San Antonio man found guilty of killing wife could get life in prison
Jurors are scheduled to begin hearing testimony at 10 a.m. Thursday in the punishment phase of Gabriel Martinez’s trial.
After deliberating 1 hour and 21 minutes Wednesday afternoon, the jury found Martinez, 37, guilty of murder in the shooting death of his wife, 35-year-old Lori Lee Ortiz.
Murder, a first degree felony, is punishable by a prison sentence of 5 to 99 years, or life in prison.
Ortiz was shot three times on May 18, 2016, in the bedroom of the home she shared with Martinez and their children on the Southwest Side. They had been having an on again, off again relationship since they met in high school.
Ortiz was pronounced dead at University Hospital the night of the shooting; Martinez was critically injured with a gunshot wound in the abdomen and was charged while he was still in the hospital.

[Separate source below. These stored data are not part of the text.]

(** * kubeyaml: a shallow embedding of [kubeyaml.py]

    [kubeyaml.py] edits one manifest in a stream of YAML documents: it sets
    the image of a named container ([update_image]) or edits the metadata
    annotations ([update_annotations]).

    The embedding follows the Python source function by function.

    - A loaded YAML document is a tree [value].  Mappings keep their key
      order (an association list), as ruamel's round-trip mappings do.
      Keys are strings.  YAML anchors, which would let one object occur at
      two places of a document, are not modelled: a document is a tree.
    - A Python exception is a constructor of [exn]; a computation that may
      raise has type [res A].  An exception that is not caught ends the run,
      so the state a function had half-written when it raised is never
      observed, and a function that mutates its argument in place returns
      the new value of that argument.
    - A reference into a document (the container picked by
      [find_container]) is the position it was found at, together with the
      object found there.
    - Strings are [string]s of 8-bit characters; [str.lower] is modelled on
      ASCII letters.
    - [collections.Mapping] exists (Python 3.3 to 3.9), an instance being a
      YAML mapping.
    - What ['%s'] prints for a value that is not a string depends on the
      ruamel release; it is the Section variable [py_str]. *)

From Stdlib Require Import String Ascii List ZArith Bool Arith Lia.
Import ListNotations.
Open Scope list_scope.
Open Scope string_scope.
(** * A shallow embedding of [vae/vae.py]

    The file embeds the four methods of the class [VAE] of [vae/vae.py]
    ([sample_with_reparametrization], [kl_divergence], [elbo] and [sample])
    and proves properties of them.

    Modelling decisions.
    - Tensor entries belong to a type [T] equipped with the arithmetic of the
      class [Scalar]; the definitions are written once for every such [T].
      Properties of the data flow (shapes, dependence on rows and on the
      random stream) are proved for every [Scalar].  The formulas written
      with a sum and the properties of order are proved for the instance
      [R_scalar] of exact real arithmetic, where the order of the additions
      of [torch.sum] is immaterial.  The instance [F32_scalar] is IEEE
      binary32 arithmetic, with the library functions [exp], [log] and
      [pow] as parameters; it shows where overflow and underflow break the
      properties of order.
    - [torch.randn] takes its sizes as 64-bit integers and allocates the
      tensor; both failures are modelled in [torch_randn].
    - A 2-D tensor carries its shape next to its rows, so that the shape
      [(0, d)] is distinguished from [(0, d')].
    - Python exceptions are values of [error]; a method that can raise
      returns a [result].
    - The process-wide random generator of torch is an explicit state of an
      abstract type [G] with the operations of the class [Runtime].
    - [Encoder] and [Decoder] live in modules of the repository that are not
      part of the file; they are fields of the record [VAE] and the
      properties that need their contract take it as a hypothesis. *)

From Stdlib Require Import String.
From Stdlib Require Import List ZArith Lia Bool QArith Reals Lra Qreals SpecFloat.
From Stdlib Require Import Permutation.
Import ListNotations.

Set Implicit Arguments.
Open Scope nat_scope.

(** ** Exceptions *)

Inductive error : Type := TypeError | RuntimeError.

Inductive result (A : Type) : Type :=
| Ok (a : A)
| Err (e : error).

Arguments Ok {A} a.
Arguments Err {A} e.

Definition bindR {A B : Type} (r : result A) (k : A -> result B) : result B :=
  match r with
  | Ok a => k a
  | Err e => Err e
  end.

Notation "'let*' x ':=' e 'in' k" := (bindR e (fun x => k))
  (at level 10, x pattern, e at level 100, k at level 200).

(** The runtime check of the decorator [typechecked]. *)
Definition typecheck (b : bool) : result unit :=
  if b then Ok tt else Err TypeError.

(** ** Scalars *)

Class Scalar (T : Type) : Type := {
  s_of_Z : Z -> T;
  s_of_Q : Q -> T;
  s_add : T -> T -> T;
  s_sub : T -> T -> T;
  s_mul : T -> T -> T;
  s_pow : T -> Z -> T;
  s_exp : T -> T;
  s_log : T -> T;
  s_ltb : T -> T -> bool;
  s_leb : T -> T -> bool;
  s_ltb_leb : forall a b : T, s_ltb a b = true -> s_leb a b = true
}.

(** ** The torch runtime

    [G] is the state of the process-wide random generator.  [next_normal]
    draws one standard normal value, [next_uniform] one uniform value of
    [[0, 1)]; [manual_seed] is the state after [torch.manual_seed];
    [device_available] tells which devices other than the CPU exist;
    [can_allocate] tells whether a tensor with that many entries can be
    allocated. *)

Class Runtime (T G : Type) : Type := {
  next_normal : G -> T * G;
  next_uniform : G -> T * G;
  manual_seed : Z -> G;
  device_available : String.string -> bool;
  can_allocate : Z -> bool
}.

On ExpressNews.com: Hospitalized man to be charged by proxy with murder in wife’s death
Prosecutors said Martinez shot her three times with an AK 47 rifle after he accused her of having an affair and then turned the weapon on himself in an attempted suicide.

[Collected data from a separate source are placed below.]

(** *** [search] *)

Definition search (self : SearchManager) (query : str) (messages : list message)
    (mode : option string) : result (list (float * message)) :=
  let mode := match mode with None => get_default_mode self | Some m => m end in
  let mode := if String.eqb mode "semantic" then "exact"%string else mode in
  if negb (String.eqb mode "hybrid") && negb (bool_decide (is_Some (search_modes self !! mode)))
  then Ok (_exact_search self query messages)
  else if String.eqb mode "hybrid" then Ok (_hybrid_search self query messages)
  else if String.eqb mode "exact" then Ok (_exact_search self query messages)
  else if String.eqb mode "regex" then Ok (_regex_search self query messages)
  else ValueError.
End Manager.

(** ** Implementations of the interfaces *)

#[local] Set Warnings "-inexact-float".

(** Binary64 arithmetic, as CPython's [float]; [float64_of_int] is exact on
    the integers the code converts (counts, positions and lengths). *)
Definition float64_of_int (z : Z) : PrimFloat.float :=
  if z <? 0 then PrimFloat.opp (PrimFloat.of_uint63 (Uint63.of_Z (- z)))
  else PrimFloat.of_uint63 (Uint63.of_Z z).

Definition binary64 : PyFloat :=
  {| float := PrimFloat.float;
     f0_0 := 0%float; f0_2 := 0.2%float; f0_6 := 0.6%float; f0_9 := 0.9%float;
     f1_0 := 1%float; f1_2 := 1.2%float;
     of_int := float64_of_int;
     fadd := PrimFloat.add; fsub := PrimFloat.sub;
     fmul := PrimFloat.mul; fdiv := PrimFloat.div;
     flt := PrimFloat.ltb |}.

(** Exact rational arithmetic. *)
Definition Qltb (a b : Q) : bool :=
  match Qcompare a b with Lt => true | _ => false end.

Definition rational : PyFloat :=
  {| float := Q;
     f0_0 := 0%Q; f0_2 := (2 # 10)%Q; f0_6 := (6 # 10)%Q; f0_9 := (9 # 10)%Q;
     f1_0 := 1%Q; f1_2 := (12 # 10)%Q;
     of_int := inject_Z;
     fadd := Qplus; fsub := Qminus; fmul := Qmult; fdiv := Qdiv;
     flt := Qltb |}.

(** The Unicode functions on ASCII text: NFKD changes nothing, [lower] and
    case-insensitive comparison act on the letters A to Z. *)
Definition ascii_lower (c : char) : char :=
  if ((65 <=? c) && (c <=? 90))%N then (c + 32)%N else c.

Definition ascii_unicode : Unicodedata :=
  {| nfkd := fun s => s;
     lower := List.map ascii_lower;
     ignorecase_eq := fun a b => (ascii_lower a =? ascii_lower b)%N |}.

(** A regex engine for patterns that are plain text: a pattern without
    metacharacters compiles to a search for its own text, and every other
    pattern is rejected, as CPython rejects the malformed ones among them. *)
Definition re_metachar (c : char) : bool :=
  existsb (N.eqb c) [40; 41; 91; 93; 123; 125; 63; 42; 43; 124; 94; 36; 92; 46]%N.

Fixpoint literal_spans (ic : bool) (lit s : str) (pos skip : nat) : list (nat * nat) :=
  match s with
  | [] => match lit with [] => [(pos, pos)] | _ => [] end
  | _ :: s' =>
      match skip with
      | S k => literal_spans ic lit s' (S pos) k
      | O =>
          if (if ic then startswith (List.map ascii_lower lit) (List.map ascii_lower s)
              else startswith lit s)
          then (pos, (pos + length lit)%nat) :: literal_spans ic lit s' (S pos) (length lit - 1)
          else literal_spans ic lit s' (S pos) 0
      end
  end.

Martinez took the stand to testify, a rare move for a defendant. He contradicted himself several times on the stand and gave varying versions of what happened. At one point, he said he was cleaning the gun before it went off; another time he said she reached for the gun when he told he was going to pawn it for cash and that he was shot as they struggled over the weapon, causing him to pass out. At still another point, he said that after he was shot, he was afraid he was going to be shot again so he took the rifle from her and threw it away from them before losing consciousness.

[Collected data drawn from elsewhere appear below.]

Lemma span_digit_run_digits ds :
  forallb is_digit ds = true → span_digit_run ds = (ds, []).
Proof.
  induction ds as [|c ds IH]; [done|]. cbn [forallb span_digit_run].
  intros [Hc Hds]%andb_true_iff. rewrite Hc, IH by done. done.
Qed.

Lemma ungroup_digits ds (after_digit : bool) :
  forallb is_digit ds = true →
  ds ≠ [] ∨ after_digit = true →
  ungroup ds after_digit = Some ds.
Proof.
  revert after_digit. induction ds as [|c ds IH]; intros after_digit.
  - intros _ [? | ->]; done.
  - cbn [forallb ungroup]. intros [Hc Hds]%andb_true_iff _.
    rewrite bool_decide_eq_false_2 by by apply is_digit_not_underscore.
    rewrite IH; [done | done | by right].
Qed.

(** [int] on a run of digits, as [line_re] captures them: the value of the
    digits, unless there are too many. *)
Lemma int_of_str_digits ds :
  ds ≠ [] → forallb is_digit ds = true →
  int_of_str (string_of_list_ascii ds) =
    if (int_max_str_digits <? length ds)%nat
    then Raise (exceeds_int_max_str_digits (length ds))
    else Ok (int_of_digits ds).
Proof.
  intros Hne Hdigits. unfold int_of_str.
  rewrite list_ascii_of_string_of_list_ascii.
  destruct ds as [|c ds]; [done|].
  pose proof Hdigits as Hall.
  cbn [forallb] in Hdigits. apply andb_true_iff in Hdigits as [Hc _].
  cbn [skip_ascii_spaces]. rewrite (is_digit_not_ascii_space c Hc).
  assert (match c :: ds with
          | "-"%char :: r => (true, r)
          | "+"%char :: r => (false, r)
          | _ => (false, c :: ds)
          end = (false, c :: ds)) as ->.
  { clear -Hc. destruct c as [[] [] [] [] [] [] [] []]; try reflexivity;
      discriminate Hc. }
  rewrite (span_digit_run_digits _ Hall).
  rewrite (ungroup_digits _ false Hall) by by left.
  by destruct (int_max_str_digits <? length (c :: ds))%nat.
Qed.
End Literals.

Section Tables.
Implicit Types (t : gmap Z string) (file : string) (line : string).
Implicit Types (postprocess : option (string → result string)).

(** What a matching line contributes, by its digits and its description. *)
Lemma entry_of_match postprocess line (m : captures) :
  re_match line_re line = Some m →
  entry_of postprocess line =
    match apply_postprocess postprocess (group m "description") with
    | Ok text =>
        if (int_max_str_digits <? String.length (group m "code"))%nat
        then Raise (exceeds_int_max_str_digits (String.length (group m "code")))
        else Ok (Some (int_of_digits (list_ascii_of_string (group m "code")), text))
    | Raise e => Raise e
    end.
Proof.
  intros Hm. unfold entry_of. rewrite Hm.
  destruct (line_re_shape line m Hm)
    as (ds & ws & desc & tail & _ & Hds & Hdigits & _ & _ & _ & _ & _ & Hcode & _).
  destruct (apply_postprocess postprocess (group m "description")) as [text|e];
    [|done].
  change (Ok text ≫= ?k) with (k text). cbv beta.
  rewrite Hcode, int_of_str_digits by done.
  rewrite list_ascii_of_string_of_list_ascii.
  assert (String.length (string_of_list_ascii ds) = length ds) as ->.
  { clear. induction ds as [|c ds IH]; [done|]. cbn. by rewrite IH. }
  by destruct (int_max_str_digits <? length ds)%nat.
Qed.

(** A line that loads contributes its entry or nothing. *)
Lemma entry_of_loads postprocess line :
  line_loads postprocess line ↔ ∃ entry, entry_of postprocess line = Ok entry.
Proof.
  unfold line_loads. destruct (re_match line_re line) as [m|] eqn:Hm.
  - rewrite (entry_of_match postprocess line m Hm). split.
    + intros Hloads. destruct (Hloads m eq_refl) as [Hlen [text ->]].
      rewrite (proj2 (Nat.ltb_ge _ _) Hlen). by eexists.
    + intros [entry Hentry] m' [= <-].
      destruct (apply_postprocess postprocess (group m "description"))
        as [text|e]; [|done].
      destruct (int_max_str_digits <? String.length (group m "code"))%nat
        eqn:Hlen; [done|].
      apply Nat.ltb_ge in Hlen. split; [done | by eexists].
  - split; [|done]. intros _. unfold entry_of. rewrite Hm. by eexists.
Qed.

(** The code under which a line is filed is the value of its digits. *)
Lemma line_code_entry postprocess line (code : Z) (text : string) :
  entry_of postprocess line = Ok (Some (code, text)) → line_code line = Some code.
Proof.
  unfold line_code. destruct (re_match line_re line) as [m|] eqn:Hm.
  - rewrite (entry_of_match postprocess line m Hm).
    destruct (apply_postprocess postprocess (group m "description"));
      [|done].
    destruct (int_max_str_digits <? String.length (group m "code"))%nat;
      [done|].
    by intros [= <- _].
  - unfold entry_of. by rewrite Hm.
Qed.

(** The loop gets through a file exactly when each of its lines loads. *)
Lemma load_table_loads postprocess (lines : list string) t :
  Forall (line_loads postprocess) lines ↔
  ∃ table, load_table postprocess lines t = Ok table.
Proof.
  revert t. induction lines as [|line rest IH]; intros t.
  - split; [by eexists | constructor].
  - cbn [load_table]. rewrite Forall_cons, entry_of_loads. split.
    + intros [[entry ->] Hrest]. cbn. by apply IH.
    + intros [table Hload].
      destruct (entry_of postprocess line) as [entry|e]; [|done].
      split; [by eexists|]. cbn in Hload. eapply IH. by eexists.
Qed.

On ExpressNews.com: Husband takes stand in own defense; jury finds him guilty
In his closing argument, Martinez’s attorney also suggested she may have shot herself.
In the end, the jury was given the option of choosing the lesser charge of manslaughter as well as murder. Jurors decided Ortiz’s death was murder.
The trial, which started Friday, is in 379th state district court, Judge Ron Rangel presiding.